That was that! We shot that movie in three weeks. Great fun. This movie was so stupid that it was actually hysterical. I was catching butterflies in my little shorts in the forest when she appeared as an apparition out of the ocean or out of the river, and I fell down a 120-foot cliff, which I by the way for $7 a day I think I was getting paid at that time, refused to fall down 120-foot cliff, and we compromised on a seven-foot hill. And then she nursed me back to health. That was that movie.

I took my friends who came from Canada just as the movie was being shown. I took them to see it. Took a taxi to Shinjuku, took about a half an hour to find the movie theater. Even though my billboard was there – I actually had a billboard with my picture on it – I paid the fee. There was another movie on before. By the way, you had to go through a kitchen downstairs, and there was a movie theater that sat about 200 people. After the first movie, out of 200 people, there were maybe 50 people left. When my movie finished, I thought I should walk out with my coat over my head so nobody should recognize me! That’s how good it was! So that was my first foray into movies.

Then I found a different agent called Johnny Yusuf.
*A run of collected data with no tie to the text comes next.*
(** Calls with a demanded result. *)
Lemma passes_expect_zero p msg m k v v' :
  returns p v 0 v' -> passes k v' -> passes (expect_zero p msg m k) v.
Proof.
  intros Hp Hk w Hw. unfold expect_zero. rewrite run_bind.
  destruct (Hp w Hw) as (w' & -> & Hw' & _). cbn. now apply Hk.
Qed.

Lemma passes_expect_errno p msg1 e msg2 m k v v' :
  1 <= e <= 4095 -> returns p v (- e) v' -> passes k v' ->
  passes (expect_errno p msg1 e msg2 m k) v.
Proof.
  intros He Hp Hk w Hw. unfold expect_errno. rewrite run_bind.
  destruct (Hp w Hw) as (w' & -> & Hw' & Herr). rewrite is_err_true in * by lia.
  specialize (Herr eq_refl). cbn. rewrite Herr, Z.opp_involutive, Z.eqb_refl. cbn.
  now apply (Hk (World (w_proc w') (w_k w'))).
Qed.

Lemma returns_get_err mode nmask maxnode addr flags e v :
  1 <= e <= 4095 -> mask_fits nmask maxnode ->
  get_spec nodes v nmask maxnode addr flags = GErr e ->
  returns (get_ret mode nmask maxnode addr flags) v (- e) v.
Proof.
  intros He Hf Hs w Hw. unfold get_ret. rewrite run_bind.
  pose proof (run_get v mode nmask maxnode addr flags w Hf Hw) as Hg. rewrite Hs in Hg.
  destruct (Hg He) as (w' & out & Hw' & -> & Herr). rewrite is_err_true by lia. cbn.
  exists w'. split; [reflexivity|]. split; [exact Hw'|]. intros _. lia.
Qed.

Lemma passes_get_policy mode maxnode addr flags msg m (k : Z -> numa_mem -> numa_run) v p ws :
  node_mask m = Some p -> ws = snd p -> maxnode <= 64 * Z.of_nat (List.length ws) ->
  forall md mask, get_spec nodes v (Some ws) maxnode addr flags = GPol (md, mask) ->
  (forall md', (mode = true -> md' = md) ->
     passes (k md' (with_words (mask_words (List.length ws) mask) m)) v) ->
  passes (get_policy mode maxnode addr flags msg m k) v.
Proof.
  intros Em -> Hl md mask Hs Hk w Hw. unfold get_policy. rewrite Em. cbn [fmap option_fmap option_map].
  assert (mask_fits (Some (snd p)) maxnode) as Hf by (intros ws [= <-]; exact Hl).
  rewrite run_bind. pose proof (run_get v mode (Some (snd p)) maxnode addr flags w Hf Hw) as Hg.
  rewrite Hs in Hg. destruct Hg as (w' & md' & ws' & Hw' & -> & Hmd & Hws). cbn [fst snd] in *.
  rewrite (Hws _ eq_refl). cbn [Z.eqb tp_assert]. now apply Hk.
Qed.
I did a lot of TV work. I did Attchan, which was a kids’ show, in Kamakura. I did some gangster movies. I forget who was in that, but all quite famous Japanese actors. I had a small part in Walk Don’t Run (1966) with Cary Grant and Samantha Eggar, which I kind of talked my way into. I was an Olympic walker in that one. The best movie was from Toho. (The Drifting Avenger was) a cowboy movie starring Ken Takakura, who’s died now. He was a great, great guy. I had to get interviewed at Toho, and they said, “Can you ride a horse?” I said, “Excuse me, have you ever been to Montreal? It’s all ranches. I grew up on horses!” So I got the part! They took five foreigners out, and they used stunt men for the other four. They wanted to use one for me, but I actually could ride a horse, so I had a great time. That was a great movie. Again, we spent about three weeks on location in a town called Tamworth (Australia). That was a real movie. It had stagecoaches. I got killed in a shootout with Ken Takakura. A stunt man was falling off a 60-foot water tower into cardboard boxes when he got shot. We just had a great time.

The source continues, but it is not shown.